[Stored data entries]
*** Block opens ***
Lemma wp_lookup t k es M p (Q : nat -> memory -> Prop) :
  array t k es -> stored k es M -> is_key p -> (count es < length es)%nat -> 2 ^ k < Z.of_nat fuel ->
  (forall n e, Z.of_nat n < 2 ^ k -> es !! pos k (hash_of (text p)) n = Some e ->
     (forall j e, (j < n)%nat -> es !! pos k (hash_of (text p)) j = Some e -> used_entry e) ->
     (if decide (used_entry e) then M !! text p = Some e else M !! text p = None) ->
     Q (pos k (hash_of (text p)) n) m) ->
  wp (lookup fuel p (hash_of (text p)) t) m Q.
Proof.
  intros HA HS Hp Hc Hf HQ. pose proof (ar_k _ _ _ HA). pose proof (ar_len _ _ _ HA) as Hl.
  destruct (first_slot k es (stops (text p)) (hash_of (text p))) as (n & e & Hn & He & HP & Hj);
    [lia|done|done|by left|].
  eapply wp_lookup_at; [done|exact (st_keys _ _ _ HS)|done|done|done|done|done|done|].
  apply (HQ n e); [done|done| |].
  - intros j e' Hlt He'. apply dec_stable. intros Hu. apply (Hj j e' Hlt He'). by left.
  - case_decide; [by eapply search_present|by eapply search_absent].
Qed.
(** A node put into a queue with [insque] after one of its nodes is found
    there, linked in both directions, and [remque] takes it out again and
    restores the queue; neither touches a node outside the queue. *)
Theorem insque_remque hp l1 p l2 e :
  queue hp (l1 ++ p :: l2) -> e ∉ l1 ++ p :: l2 -> e <> 0 -> is_Some (hp !! e) ->
  exists hp' hp'', insque e p hp = Some hp' /\ queue hp' (l1 ++ p :: e :: l2) /\
    remque e hp' = Some hp'' /\ queue hp'' (l1 ++ p :: l2) /\
    forall q, q ∉ e :: l1 ++ p :: l2 -> hp' !! q = hp !! q /\ hp'' !! q = hp !! q.
Proof.
  intros HQ He He0 Hs. destruct (insque_spec hp l1 p l2 e HQ He He0 Hs) as (hp' & H1 & H2 & H3).
  destruct (remque_spec hp' (l1 ++ [p]) e l2) as (hp'' & H4 & H5 & _ & H6); [by rewrite <- app_assoc|].
  exists hp', hp''. rewrite <- app_assoc in H5. split_and!; [done..|]. intros q Hq. split; [by apply H3|].
  rewrite H6, H3; [done|done|]. rewrite <- app_assoc. set_solver.
Qed.

(** ** Examples *)

Definition two_nodes : gmap Z qnode := <[8 := mk_qnode 16 0]> (<[16 := mk_qnode 0 8]> (<[24 := mk_qnode 5 5]> ∅)).

Lemma insque_remque_witness :
  exists hp' hp'', insque 24 8 two_nodes = Some hp' /\ queue hp' [8; 24; 16] /\
    remque 24 hp' = Some hp'' /\ queue hp'' [8; 16] /\
    forall q, q ∉ [24; 8; 16] -> hp' !! q = two_nodes !! q /\ hp'' !! q = two_nodes !! q.
Proof.
  apply (insque_remque two_nodes [] 8 [16] 24); [|set_solver|lia|by exists (mk_qnode 5 5)].
  split; [done|]. split; [|set_solver]. repeat (apply NoDup_cons; split; [set_solver|]). apply NoDup_nil_2.
Defined.

(** Two-byte elements [1 0] and [2 0] at 64, their number at 48, a key at 40. *)
Definition lsearch_mem : memory := mem_write ∅ 40 ([3; 0; 9; 9; 9; 9; 9; 9] ++ le_split 8 2 ++ [9; 9; 9; 9; 9; 9; 9; 9] ++ [1; 0; 2; 0; 9; 9]).

Lemma lsearch_witness :
  exists m', lsearch cmp_le16 20 40 64 48 2 lsearch_mem = Some (68, m') /\
    elements m' 64 2 [[1; 0]; [2; 0]; [3; 0]] /\ size_at m' 48 3 /\
    forall q, ~ (48 <= q < 48 + 8) -> ~ (64 + 2 * 2 <= q < 64 + (2 + 1) * 2) -> m' !! q = lsearch_mem !! q.
Proof.
  assert (first_equal cmp_le16 [3; 0] [[1; 0]; [2; 0]] = None) as Ef by reflexivity.
  pose proof (lsearch_correct cmp_le16 20 lsearch_mem 40 64 48 2 [3; 0] [[1; 0]; [2; 0]]) as H. rewrite Ef in H.
  apply H.
  - vm_compute. done.
  - by apply (bool_decide_unpack _).
  - done.
  - split; [vm_compute; done|repeat first [apply List.Forall_cons|apply List.Forall_nil]; done|].
    repeat first [apply List.Forall_cons|apply List.Forall_nil]; unfold in_range; lia.
  - split; [done|unfold in_range; simpl; lia|vm_compute; done].
  - intros q Hq. unfold lsearch_mem. rewrite mem_write_lookup.
    rewrite decide_True; [apply lookup_lt_is_Some_2|]; revert Hq; simpl length; lia.
  - unfold disjoint_ranges. simpl length. lia.
  - unfold disjoint_ranges. lia.
  - unfold disjoint_ranges. simpl length. lia.
  - simpl length. lia.
  - simpl length. lia.
Defined.
Lemma ascii_combine l : Forall is_byte l ->
  Z.land (Z.lor (le_combine l) (le_combine l - rep (length l) 1)) (rep (length l) 128) = 0 <-> Forall (fun b => 1 <= b < 128) l.
Proof.
  induction 1 as [|b l Hb Hl IH]; [split; [constructor|done]|]. cbn [le_combine rep length]. set (y := le_combine l) in *. set (o := rep (length l) 1) in *.
  unfold in_range in Hb. change (2 ^ 8) with 256 in Hb.
  assert (0 <= rep (length l) 128) as Hrep by (clear; induction (length l) as [|k IH]; cbn [rep]; lia).
  rewrite Forall_cons. destruct (decide (b = 0)) as [->|Hnz].
  - replace (0 + 256 * y - (1 + 256 * o)) with (255 + 256 * (y - o - 1)) by lia.
    rewrite lor_split, land_split by (lia || (split; vm_compute; done)). change (Z.land (Z.lor 0 255) 128) with 128.
    assert (0 <= Z.land (Z.lor y (y - o - 1)) (rep (length l) 128)) by (apply Z.land_nonneg; by right). lia.
  - replace (b + 256 * y - (1 + 256 * o)) with ((b - 1) + 256 * (y - o)) by lia. pose proof (byte_mask7 b ltac:(lia)) as Hm.
    assert (0 <= Z.lor b (b - 1) < 256) as Hlor by (change 256 with (2 ^ 8); apply lor_in_range; unfold in_range; lia).
    rewrite lor_split, land_split by lia.
    assert (0 <= Z.land (Z.lor y (y - o)) (rep (length l) 128)) by (apply Z.land_nonneg; by right).
    assert (0 <= Z.land (Z.lor b (b - 1)) 128) by (apply Z.land_nonneg; by right). rewrite <- IH. lia.
Qed.

Lemma ascii4_spec l : length l = 4%nat -> Forall is_byte l -> ascii4 (le_combine l) = true <-> Forall (fun b => 1 <= b < 0x80) l.
Proof.
  intros Hl Hb. unfold ascii4, truth. rewrite negb_involutive, Z.eqb_eq, <- (ascii_combine l Hb), Hl.
  change 0x01010101 with (rep 4 1). change 0x80808080 with (rep 4 128).
  assert (Z.land (Z.lor (le_combine l) (wrap32 (le_combine l - rep 4 1))) (rep 4 128) = Z.land (Z.lor (le_combine l) (le_combine l - rep 4 1)) (rep 4 128)) as ->; [|done].
  apply Z.bits_inj'. intros i Hi. rewrite !Z.land_spec, !Z.lor_spec. unfold wrap. destruct (Z.ltb_spec i 32).
  - by rewrite Z.mod_pow2_bits_low by lia.
  - replace (Z.testbit (rep 4 128) i) with false; [by rewrite !andb_false_r|]. symmetry. apply Z.bits_above_log2; [vm_compute; done|].
    change (Z.log2 (rep 4 128)) with 31. lia.
Qed.

(** ** A character continued *)

Definition next_ok (q : list Z) (b : Z) : bool := match q with [b0] => second b0 b | _ => tail b end.

Lemma pack_snoc q b : q <> [] -> pack (q ++ [b]) = shift_in (pack q) b.
Proof. intros Hq. destruct q as [|b0 q]; [done|]. cbn [app pack]. by rewrite foldl_app. Qed.

Lemma pack_nonzero q : q <> [] -> classify q = More -> pack q <> 0.
Proof. intros Hq Hm. by apply (more_run 0 q []). Qed.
*** Block closes ***
» THE PROBLEM: Each line of the records, from the opening one through the line holding "(forall n e, Z.of_nat", should be restated word for word, with nothing else in the answer.

» WRITTEN ANSWER:
Lemma wp_lookup t k es M p (Q : nat -> memory -> Prop) :
  array t k es -> stored k es M -> is_key p -> (count es < length es)%nat -> 2 ^ k < Z.of_nat fuel ->
  (forall n e, Z.of_nat n < 2 ^ k -> es !! pos k (hash_of (text p)) n = Some e ->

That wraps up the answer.